Japanese former pornographic actress (born 1990)

Saki Hatsumi (初美 沙希, Hatsumi Saki) is a Japanese former pornographic film actress who was active between 2010 and 2017. A highly prolific and versatile performer, Hatsumi has over 900 credited AV appearances spanning over seven years and numerous genres. She is also a voice actress and singer.

==Career==
Born on October 15, 1990, in Chiba prefecture, Hatsumi debuted as an adult-film (AV) actress in January 2010 under the name Shizuku. In an interview, she said her decision to become an AV actress was made during her high school years. At the time of her debut, she was what is called in the industry a "project actress" (kikaku joyū), which refers to freelance actresses who play bit roles or work in ensemble productions often without name credit. They are at the bottom of the AV hierarchy, but Hatsumi is an example of someone who worked her way up into starring roles with an exclusive contract with a production company.

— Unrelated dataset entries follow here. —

Definition parse_schedule_presets (value : str) (line_number : Z) : result ConfigError (list Z) :=
  let invalid_line reason := invalid_reason (lit "line " ++ show_u line_number ++ lit ": " ++ reason) in
  inner ← ok_or (text ← strip_prefix value (lit "["); strip_suffix text (lit "]"))
            (invalid_line (lit "schedule_presets_seconds must be an integer array"));
  presets ← parse_preset_elements line_number [] (split_char 44 inner);
  if bool_decide (presets = [])
  then Err (invalid_line (lit "schedule_presets_seconds must not be empty")) else Ok presets.

(** The loop's variables: the configuration, [migrated] and [seen_keys]. *)
Record ParseState := mkParse { parsed : Config; migrated : bool; seen_keys : list str }.

Definition parse_flag (key value : str) : result ConfigError bool :=
  let value := trim value in
  if str_eqb value (lit "true") then Ok true
  else if str_eqb value (lit "false") then Ok false
  else Err (invalid_reason (lit "invalid " ++ key ++ lit " value " ++ value)).

(** The assignment a key makes. *)
Definition parse_key (line_number : Z) (key value : str) (c : Config) (m : bool)
    : result ConfigError (Config * bool) :=
  if str_eqb key (lit "automatic") then
    b ← parse_flag key value;
    Ok (mkConfig b (startup_enabled c) (auto_resume_on_ac c) (battery_lockout c) (request_interval c)
          (schedule_presets_seconds c), m)
  else if str_eqb key (lit "startup_enabled") then
    b ← parse_flag key value;
    Ok (mkConfig (automatic c) b (auto_resume_on_ac c) (battery_lockout c) (request_interval c)
          (schedule_presets_seconds c), m)
  else if str_eqb key (lit "auto_resume_on_ac") then
    b ← parse_flag key value;
    Ok (mkConfig (automatic c) (startup_enabled c) b (battery_lockout c) (request_interval c)
          (schedule_presets_seconds c), m)
  else if str_eqb key (lit "battery_lockout") then
    b ← parse_flag key value;
    Ok (mkConfig (automatic c) (startup_enabled c) (auto_resume_on_ac c) b (request_interval c)
          (schedule_presets_seconds c), m)
  else if str_eqb key (lit "request_interval_hns") then
    v ← ok_or (parse_u 64 value)
          (invalid_reason (lit "invalid request interval on line " ++ show_u line_number));
    let legacy := v =? LEGACY_ONE_MILLISECOND_REQUEST_INTERVAL in
    Ok (mkConfig (automatic c) (startup_enabled c) (auto_resume_on_ac c) (battery_lockout c)
          (if legacy then AUTOMATIC_REQUEST_INTERVAL else v) (schedule_presets_seconds c), m || legacy)
  else if str_eqb key (lit "schedule_presets_seconds") then
    presets ← parse_schedule_presets value line_number;
    Ok (mkConfig (automatic c) (startup_enabled c) (auto_resume_on_ac c) (battery_lockout c)
          (request_interval c) presets, m)
  else Err (invalid_reason (lit "unknown configuration key " ++ key)).

Definition parse_line (line_number : Z) (raw : str) (st : ParseState) : result ConfigError ParseState :=
  let on_line reason := invalid_reason (lit "line " ++ show_u line_number ++ reason) in
  if MAX_CONFIG_LINE_BYTES <? str_len raw then Err (on_line (lit " exceeds maximum size"))
  else
    let line := trim (default [] (head (split_char 35 raw))) in
    if bool_decide (line = []) then Ok st
    else
      '(raw_key, raw_value) ← ok_or (split_once 61 line) (on_line (lit " needs key = value"));
      let key := trim raw_key in
      let value := trim raw_value in
      if MAX_CONFIG_KEY_BYTES <? str_len key then Err (on_line (lit " key exceeds maximum size"))
      else if MAX_CONFIG_VALUE_BYTES <? str_len value then Err (on_line (lit " value exceeds maximum size"))
      else if bool_decide (key ∈ seen_keys st)
      then Err (invalid_reason (lit "duplicate configuration key " ++ key))
      else
        '(c, m) ← parse_key line_number key value (parsed st) (migrated st);
        Ok (mkParse c m (key :: seen_keys st)).

Fixpoint parse_lines (line_number : Z) (ls : list str) (st : ParseState) : result ConfigError ParseState :=
  match ls with
  | [] => Ok st
  | raw :: rest => st ← parse_line line_number raw st; parse_lines (line_number + 1) rest st
  end.

Definition parse_with_migration (text : str) : result ConfigError (Config * bool) :=
  if MAX_CONFIG_FILE_BYTES <? str_len text
  then Err (invalid_reason (lit "configuration file exceeds maximum size"))
  else
    st ← parse_lines 1 (lines text) (mkParse config_default false []);
    Ok (parsed st, migrated st).

(** ** Saving *)

Definition config_text (c : Config) : str :=
  lit "automatic = " ++ show_bool (automatic c) ++ [10] ++
  lit "startup_enabled = " ++ show_bool (startup_enabled c) ++ [10] ++
  lit "auto_resume_on_ac = " ++ show_bool (auto_resume_on_ac c) ++ [10] ++
  lit "battery_lockout = " ++ show_bool (battery_lockout c) ++ [10] ++
  lit "request_interval_hns = " ++ show_u (request_interval c) ++ [10] ++
  lit "schedule_presets_seconds = [" ++ join (lit ", ") (map show_u (schedule_presets_seconds c)) ++
  lit "]" ++ [10].

Definition path_from_executable (executable : path) : path :=
  path_join (default [] (path_parent executable)) (lit "true-tick.toml").

(** [sequence] is what [TEMPORARY_SEQUENCE.fetch_add] returns. *)
Definition temporary_path_for (p : path) (pid sequence : Z) : path :=
  let name := default (lit "true-tick") (file_stem p) in
  path_join (default [] (path_parent p))
    (name ++ lit "." ++ show_u pid ++ lit "." ++ show_u sequence ++ lit ".toml.tmp").

Section Store.
Context (pid sequence timestamp : Z).

Definition save_atomic (p : path) (c : Config) : comp Fs ConfigError unit :=
  map_err ConfigError.Write
    (write_atomic (temporary_path_for p pid sequence) p (utf8_encode (config_text c))).

Record LoadOutcome := mkLoad { loaded : Config; was_migrated : bool; recovered_from_corruption : bool }.

Definition backup_name (base : str) (attempt : Z) : str :=
  if attempt =? 0 then base ++ lit ".corrupted." ++ show_u timestamp ++ lit ".bak"
  else base ++ lit ".corrupted." ++ show_u timestamp ++ lit "." ++ show_u attempt ++ lit ".bak".

(** The first free backup name; [fuel] attempts are left of the 1025 the code makes. *)
Fixpoint free_backup (fuel : nat) (parent : path) (base : str) (attempt : Z) : comp Fs ConfigError path :=
  match fuel with
  | O => fail (ConfigError.Write (mkIo IoKind.AlreadyExists None))
  | S fuel =>
      let candidate := path_join parent (backup_name base attempt) in
      taken ← map_err ConfigError.Write (fs_exists candidate);
      if (taken : bool) then free_backup fuel parent base (attempt + 1) else mret candidate
  end.

Definition recover_corrupted (p : path) : comp Fs ConfigError LoadOutcome :=
  let parent := default [] (path_parent p) in
  let base := default (lit "true-tick.toml") (file_name p) in
  backup ← free_backup 1025 parent base 0;
  _ ← map_err ConfigError.Write (fs_replace p backup);
  _ ← save_atomic p config_default;
  mret (mkLoad config_default false true).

Hatsumi's first appearances (as Shizuku) were under the Rocket label of the noted AV company Soft On Demand,. During her first years she appeared mostly in ensemble productions under SOD's numerous labels (Hunter, SOD Create) and was often un-credited. Her roles ranged from various fetishes to lesbian porn and simulated rape. She also worked for smaller AV companies like First Star and Natural High.

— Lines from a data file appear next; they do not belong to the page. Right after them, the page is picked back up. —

Lemma parse_counter_text st n : is_u64 n → mp_counter st = None →
  parse_manifest_line st (counter_text n) = Ok (mkMP (Some n) (mp_signature st) (mp_entries st)).
Proof.
  intros Hn Hc. assert (0 ≤ n) as Hn0 by (unfold is_u64 in Hn; lia). unfold parse_manifest_line.
  destruct (clean_plain _ (counter_clean n Hn0)) as [_ ->].
  assert (str_len (counter_text n) ≤ 36) as Hl.
  { unfold counter_text. rewrite str_len_app, (digits_str_len (show_u n)) by (by apply show_u_digits).
    pose proof (show_u_length n 19 ltac:(unfold is_u64 in Hn; lia)). change (str_len (lit "release_counter ")) with 16. lia. }
  unfold MAX_MANIFEST_LINE_BYTES. replace (_ <? _) with false by lia. cbv zeta.
  rewrite bool_decide_eq_false_2 by done. unfold counter_text. rewrite strip_prefix_app.
  unfold parse_counter_line. rewrite Hc. rewrite bool_decide_eq_false_2 by (by intros []).
  rewrite parse_show by exact Hn. done.
Qed.
Lemma append_spec m d filename lines l r l' :
  let p := path_join d filename in
  append_log_lines_sync_internal io_kind_label m d filename lines l = (r, l') →
  appended d p (rows_on (default [] (content_at (log_fs l) p)) lines) (log_fs l) (log_fs l') (is_ok r) ∧
  committed l' = committed l ∧ writer l' = writer l ∧
  (faults (log_fs l) = [] → faults (log_fs l') = [] ∧ (is_ok r = false → nodes (log_fs l') !! p = nodes (log_fs l) !! p)).
Proof.
  intros p E. unfold append_log_lines_sync_internal in E. cbv zeta in E. fold p in E.
  assert (¬ p `prefix_of` d) as Hpd by apply child_not_prefix. clearbody p.
  apply on_files_inv in E as (x & f & E1 & E).
  assert (∀ q, ¬ q `prefix_of` d → nodes f !! q = nodes (log_fs l) !! q) as Hf
    by (intros q; apply (create_dir_all_other _ _ _ _ _ E1)).
  apply quiet_bind in E as (y & l1 & E2 & E). apply or_append_error_spec in E2 as (F1 & F2 & F3 & _).
  cbn in F1, F2, F3.
  assert (faults (log_fs l) = [] → faults f = []) as Hff.
  { intros Hf0. pose proof (faultless_create_dir_all d (log_fs l) Hf0) as Hx. by rewrite E1 in Hx. }
  assert (∀ l2, log_fs l2 = log_fs l1 → appended d p (rows_on (default [] (content_at (log_fs l) p)) lines)
    (log_fs l) (log_fs l2) false ∧
    (faults (log_fs l) = [] → faults (log_fs l2) = [] ∧ (false = false → nodes (log_fs l2) !! p = nodes (log_fs l) !! p)))
    as Hnone.
  { intros l2 El. rewrite El, F1. split; [by apply appended_none|]. intros Hf0. split; [auto|intros _; by apply Hf]. }
  destruct y as [[]|e]; [|destruct E as [-> ->]; split_and!; [by apply Hnone|done|done|by apply Hnone]].
  apply quiet_bind in E as (z & l2 & E3 & E).
  assert (log_fs l2 = log_fs l1 ∧ committed l2 = committed l1 ∧ writer l2 = writer l1) as (G1 & G2 & G3).
  { destruct (free_bytes m) as [available|]; [|by injection E3 as <- <-].
    destruct (available <? _); [|by injection E3 as <- <-].
    pose proof (quiet_record (E := LogWriteError) m (lit "storage.write_suppressed")
      (lit "reason=low_free_space available=" ++ show_u available) (Some DiagnosticOutcome.Suppressed) l1) as (H1 & H2 & H3).
    apply quiet_bind in E3 as (u & l3 & E4 & E5). rewrite E4 in H1, H2, H3. cbn in H1, H2, H3.
    destruct u as [[]|]; [injection E5 as <- <-; done|destruct E5 as [_ ->]; done]. }
  rewrite F2 in G2. rewrite F3 in G3.
  destruct z as [[]|e]; [|destruct E as [-> ->]; split_and!; [by apply Hnone|done|done|by apply Hnone]].
  apply on_files_inv in E as (existed & f2 & E4 & E). cbn [log_fs set_log_fs] in *.
  assert (faults (log_fs l) = [] → faults f2 = []) as Hff2.
  { intros Hf0. pose proof (faultless_exists p (log_fs l2)) as Hx. rewrite E4, G1, F1 in Hx. auto. }
  apply (reads_at _ _ _ _ (reads_exists p)) in E4. apply on_files_inv in E as (opened & f3 & E5 & E).
  cbn [log_fs set_log_fs] in E5.
  assert (faults (log_fs l) = [] → faults f3 = []) as Hff3.
  { intros Hf0. pose proof (faultless_open_append p f2) as Hx. rewrite E5 in Hx. auto. }
  apply open_append_spec in E5 as [Ho Hopen].
  assert (∀ q, q ≠ p → nodes f3 !! q = nodes f !! q) as Hf3 by (intros q Hq; rewrite Ho, E4, G1, F1; done).
  destruct opened as [[]|e].
  - cbn [or_append_error] in E. apply quiet_bind in E as (u & l4 & E6 & E). injection E6 as <- <-.
    assert (content_at f3 p = Some (default [] (content_at (log_fs l) p))) as Hc3.
    { etransitivity; [exact Hopen|]. unfold content_at. by rewrite E4, G1, F1, Hf. }
    eapply append_opened_spec in E as (Ha & Hb1 & Hb2 & Hb3); [|exact Hc3]. cbn in Hb1, Hb2, Hb3.
    split_and!; [|by rewrite Hb1|by rewrite Hb2|].
    2:{ intros Hf0. destruct (Hb3 (Hff3 Hf0)) as [K1 K2]. rewrite K2. done. }
    cbn [log_fs set_log_fs] in Ha.
    destruct Ha as (w & Hw & Hall & Hcase & Hq). rewrite Hc3 in Hcase. cbn [default from_option id] in Hcase.
    exists w. split_and!; [done|done| |].
    + destruct Hcase as [[Eq ->]|[?|?]]; [|by right; left|by right; right]. right; left. rewrite app_nil_r.
      rewrite <- Hc3. unfold content_at. by rewrite Eq.
    + intros q Hne Hd. rewrite <- (Hf q Hd), <- (Hf3 q Hne). by apply Hq.
  - apply quiet_bind in E as (u & l4 & E6 & E). pose proof (or_append_error_spec _ _ _ _ _ E6) as (K1 & K2 & K3 & K4).
    cbn in K1, K2, K3, K4. destruct u as [?|e2]; [done|]. destruct E as [-> ->].
    assert (∀ q, ¬ q `prefix_of` d → nodes f3 !! q = nodes (log_fs l) !! q) as Hsame.
    { intros q Hd. destruct (decide (q = p)) as [->|Hne]; [|by rewrite Hf3, Hf].
      etransitivity; [exact Hopen|]. by rewrite E4, G1, F1, Hf. }
    split_and!; [|by rewrite K2|by rewrite K3|]; rewrite K1.
    + by apply appended_none.
    + intros Hf0. split; [auto|intros _; by apply Hsame].
Qed.
End Append.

In 2011 after switching agencies, she also changed her stage name to Saki Hatsumi in November 2011. This was a turning point in Hatsumi's career as she began to appear as a credited freelance (kikatan) actress working with bigger AV studios, including her first appearances at Wanz Factory and Moodyz. Hatsumi had a prolific career over the next few years with solo roles and ensemble-crew appearances as well. She also had an un-credited role in the IdeaPocket AV Naughty Relationship Amami Tsubasa And Her Elder Sister (starring Amami Tsubasa) where she played the sister's role.

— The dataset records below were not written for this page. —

(* ===== verification/LauncherStable.v ===== *)
(** * LauncherStable: a selection stands

    Where no file system call fails, starting the launcher again selects the same
    slot again and changes nothing: only refused verifications are counted, never
    the end of the launched process. *)
From S2P Require Import Prelude Text Hex Diagnostics Files FileFrames Crypto Launcher LauncherFacts.

Section Stable.
Context `{Ed25519} `{Sha256} `{IoDisplay} `{PathDisplay} `{ToLowercase}.
Context (root : path) (pid : Z).

(** ** No call fails *)

Ltac steps_unfold :=
  unfold select, select_standby, select_golden_master, restore_from_golden_master, record_rollback_decision,
    record_golden_master_restoration, append_rollback_log, write_active_slot, commit_release_counter,
    persist_release_counter, increment_slot_health, clear_slot_health, atomic_replace, remove_quietly; launcher_unfold.

Lemma faultless_select : faultless (select root pid).
Proof. steps_unfold. frame_tac. Qed.
Lemma faultless_choose : faultless (choose_slot root).
Proof. launcher_unfold. frame_tac. Qed.
Lemma faultless_check slot : faultless (verify_and_check_slot root slot).
Proof. launcher_unfold. frame_tac. Qed.

(** ** A verification again *)

Section Again.
Context (slot : Slot) (s s' : Fs) (F : faults s = []) (F' : faults s' = []).

(** The files a verification reads, the counter apart. *)
Definition source_names : list (list str) := evidence_names slot ++ [[lit "Recovery"; exe_name]].
Definition sources : list path := map (under root) source_names.
Context (agree : ∀ p, p ∈ sources → nodes s !! p = nodes s' !! p).

Lemma in_sources l : l ∈ source_names → under root l ∈ sources.
Proof. intros Hl. apply list_elem_of_fmap. by exists l. Qed.

(** The counter in [s'], once [pending] was committed. *)
Definition counter_after (pending : option Z) : Prop :=
  match pending with
  | None => nodes s !! release_counter_state_path root = nodes s' !! release_counter_state_path root
  | Some n => content_at s' (release_counter_state_path root) = Some (utf8_encode (show_u n ++ [10]))
  end.

(** A step that reads the sources only. *)
Ltac again E1 R1 :=
  match type of E1 with ?m _ = _ =>
    let Hd := fresh in
    assert (depends sources m) as Hd by (launcher_unfold; frame_tac; apply in_sources; unfold source_names; set_solver);
    let R := fresh in
    pose proof (run_again sources m s s' _ _ Hd ltac:(launcher_unfold; frame_tac) ltac:(launcher_unfold; frame_tac)
      F F' agree E1) as [-> R1]; clear Hd
  end.

Lemma counter_depends : depends [release_counter_state_path root] (read_release_counter root).
Proof. launcher_unfold. frame_tac. Qed.
Lemma counter_reads : reads (read_release_counter root).
Proof. launcher_unfold. frame_tac. Qed.
Lemma counter_faultless : faultless (read_release_counter root).
Proof. launcher_unfold. frame_tac. Qed.
Lemma counter_state n s1 : read_release_counter root s = (Ok n, s1) → s1 = s.
Proof. intros E1. by apply (run_again _ _ s s _ _ counter_depends counter_reads counter_faultless F F (λ _ _, eq_refl) E1). Qed.
Definition drain_storage : E unit :=
  a ← get;
  let storage_failures := storage_max (storage_failure_events a) in
  when (consumed_log_write_failures a <? storage_failures)
    (let delta := wrap 32 (Z.of_nat (length (List.filter
        (λ s, (consumed_log_write_failures a <? s) && (s <=? storage_failures))
        (storage_failure_events a)))) in
     _ ← modify (λ a, a <| consumed_log_write_failures := storage_failures |>
           <| unhandled_anomalies ::= (λ n, sat_add 32 n delta) |>);
     record "tier.anomaly.observed").

Definition drain_panics : E unit :=
  a ← get;
  let observed_panics := caught_dispatch_panics a in
  when (consumed_dispatch_panics a <? observed_panics)
    (let delta := observed_panics - consumed_dispatch_panics a in
     _ ← modify (λ a, a <| consumed_dispatch_panics := observed_panics |>
           <| unhandled_anomalies ::= (λ n, sat_add 32 n delta) |>);
     record "tier.anomaly.observed").

Definition drain_anomaly_producers : E unit :=
  _ ← drain_pending; _ ← drain_watchdog; _ ← drain_storage; drain_panics.

Definition report_anomaly (a : A) : A :=
  a <| pending_anomalies ::= (λ n, wrap 32 (n + 1)) |> <| pending_anomaly_reasons ::= S |>.

(** The context [refresh_operating_tier] evaluates. *)
Definition tier_context (a : A) : TierContext :=
  mkTierContext (tray_icon a) (kernel_rejected_requests a) (unhandled_anomalies a)
    (match operating_tier a with OperatingTier.MetrologyDegraded f => f | _ => 0 end)
    (tray_icon a && (kernel_rejected_requests a =? 0) && (unhandled_anomalies a =? 0)).

Definition is_stay (t : TierTransition) : bool := bool_decide (t = TierTransition.Stay).

(** The state changes of a transition, before a release it may cause. *)
Definition enter_tier (t : TierTransition) : E unit :=
  match t with
  | TierTransition.Stay => mret tt
  | TierTransition.EnterSurfaceDegraded =>
      _ ← modify (λ a, a <| operating_tier := OperatingTier.SurfaceDegraded |>
            <| surface_recovery_attempts := 0 |> <| surface_recovery_exhausted := false |>);
      t ← now;
      _ ← modify (λ a, a <| surface_recovery_due := Some (t + SURFACE_RECOVERY_SPACING_MS * 1000000) |>);
      _ ← SetTimer SURFACE_RECOVERY_TIMER_ID SURFACE_RECOVERY_SPACING_MS;
      record "tier.surface_recovery.armed"
  | TierTransition.EnterMetrologyDegraded floored_hns =>
      _ ← modify (λ a, a <| operating_tier := OperatingTier.MetrologyDegraded floored_hns |>);
      modify_controller (clamp_requested_interval_floor floored_hns)
  | TierTransition.EnterQuiescent => modify (λ a, a <| operating_tier := OperatingTier.Quiescent |>)
  | TierTransition.Recover =>
      modify (λ a, a <| operating_tier := OperatingTier.Nominal |>
        <| kernel_rejected_requests := 0 |> <| unhandled_anomalies := 0 |>
        <| last_watchdog_episodes := default 0 (watchdog a) |>
        <| consumed_log_write_failures := storage_max (storage_failure_events a) |>
        <| surface_recovery_attempts := 0 |> <| surface_recovery_exhausted := false |>
        <| surface_recovery_due := None |>
        <| consumed_dispatch_panics := caught_dispatch_panics a |>)
  end.

Definition leaving_surface (tier : OperatingTier) (t : TierTransition) : bool :=
  bool_decide (tier = OperatingTier.SurfaceDegraded)
  && negb (is_stay t || bool_decide (t = TierTransition.EnterSurfaceDegraded)).

(** ** Schedule timers *)

Definition cancel_duration_timer : E unit :=
  a ← get;
  match duration_timer_id a with
  | None => modify (λ a, a <| duration_timer_generation := None |>)
  | Some timer_id =>
      _ ← modify (λ a, a <| duration_timer_id := None |> <| duration_timer_generation := None |>);
      when (tray_icon a)
        (killed ← KillTimer timer_id;
         when (negb killed) (record_with_outcome "native.KillTimer.duration.error" DiagnosticOutcome.Failed))
  end.

Definition begin_schedule_display_timer : E unit :=
  a ← get;
  if schedule_display_timer_active a then mret tt
  else if negb (tray_icon a) then record "duration.display_timer"
  else
    armed ← SetTimer SCHEDULE_DISPLAY_TIMER_ID SCHEDULE_DISPLAY_INTERVAL_MS;
    if negb armed
    then record_with_outcome "native.SetTimer.duration_display.error" DiagnosticOutcome.Failed
    else modify (λ a, a <| schedule_display_timer_active := true |>).

Definition kill_schedule_display_timer : E unit :=
  a ← get;
  when (schedule_display_timer_active a)
    (_ ← modify (λ a, a <| schedule_display_timer_active := false |>);
     when (tray_icon a) (_ ← KillTimer SCHEDULE_DISPLAY_TIMER_ID; mret tt)).

(** ** Publication *)

(** What [publish] stores for the other threads, before the tier is evaluated. *)
Definition publish_ownership : E unit :=
  t ← now;
  modify (λ a,
    let owned := owns a in
    let status := lifecycle a in
    a <| heartbeat := monotonic_ms t |>
      <| ownership_flag := owned |>
      <| emergency_interval := if owned then default 0 (selected_interval (controller a)) else 0 |>
      <| tracked_interval ::= (λ old, default old (selected_interval (controller a))) |>
      <| running_since ::= (λ r,
           if negb (bool_decide (status = TrayStatus.Running)) || negb owned then None else r) |>
      <| tray_status := status |>).

(** The rest of [publish] but for the second tier evaluation: whether the shell
    registration was lost. *)
Definition publish_surface (status : TrayStatus) : E bool :=
  t ← now;
  a ← get;
  let timing := timing_values a in
  let key := mkKey status (ownership (controller a)) (tv_effective timing) (tv_requested timing)
    (handoff_pending timing) ((λ s, scheduled_display_key s t) <$> scheduled (pause a))
    (last_block_reason a) in
  if bool_decide (last_publication a = Some key) then mret false
  else
    _ ← modify (λ a, a <| last_publication := Some key |>);
    _ ← record "tray.status.changed";
    _ ← record "ownership.state";
    _ ← record "effective.system.state";
    if match operating_tier a with
       | OperatingTier.SurfaceDegraded | OperatingTier.Quiescent => true | _ => false end
    then _ ← record "tier.surface_refresh_skipped"; mret false
    else if negb (tray_icon a) then mret false
    else
      shown ← now;
      updated ← update_icon status (tooltip_at status timing (scheduled (pause a)) shown (last_block_reason a));
      if (updated : bool) then mret false
      else
        _ ← record_with_outcome "native.Shell_NotifyIconW.modify.error" DiagnosticOutcome.Failed;
        _ ← modify (λ a, a <| tray_icon := false |>);
        mret true.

In 2014 she starred in four separate AV's from four different AV studios which were all nominated in the 2014 AV Open Awards. She received her first awards nominations in this year as well. She also won three awards at the SkyTV Adult Broadcasting Awards between 2014 and 2016.

In 2015 she became an exclusive actress for the veteran AV company H.m.p., while continuing to perform with other companies, a status almost without precedent in the AV industry. On December 29, 2016, Hatsumi announced her retirement from AV and her final adult film Retirement – Saki Hatsumi, directed by Tiger Kosakai, was released on April 7, 2017, under the H.m.p. label. Her official blog also closed down on April 30, 2017.

However on February 14, 2023, she resumed her activities on social media, with her activities in the media in June.

===Mainstream appearances===
In 2011, while still performing under the name Shizuku, she became a member of the "sexy talent" singing group OFA 21, which released a single entitled "Love Limit" in July.

She appeared as herself in the 2015 video game Yakuza 0, providing her voice and likeness.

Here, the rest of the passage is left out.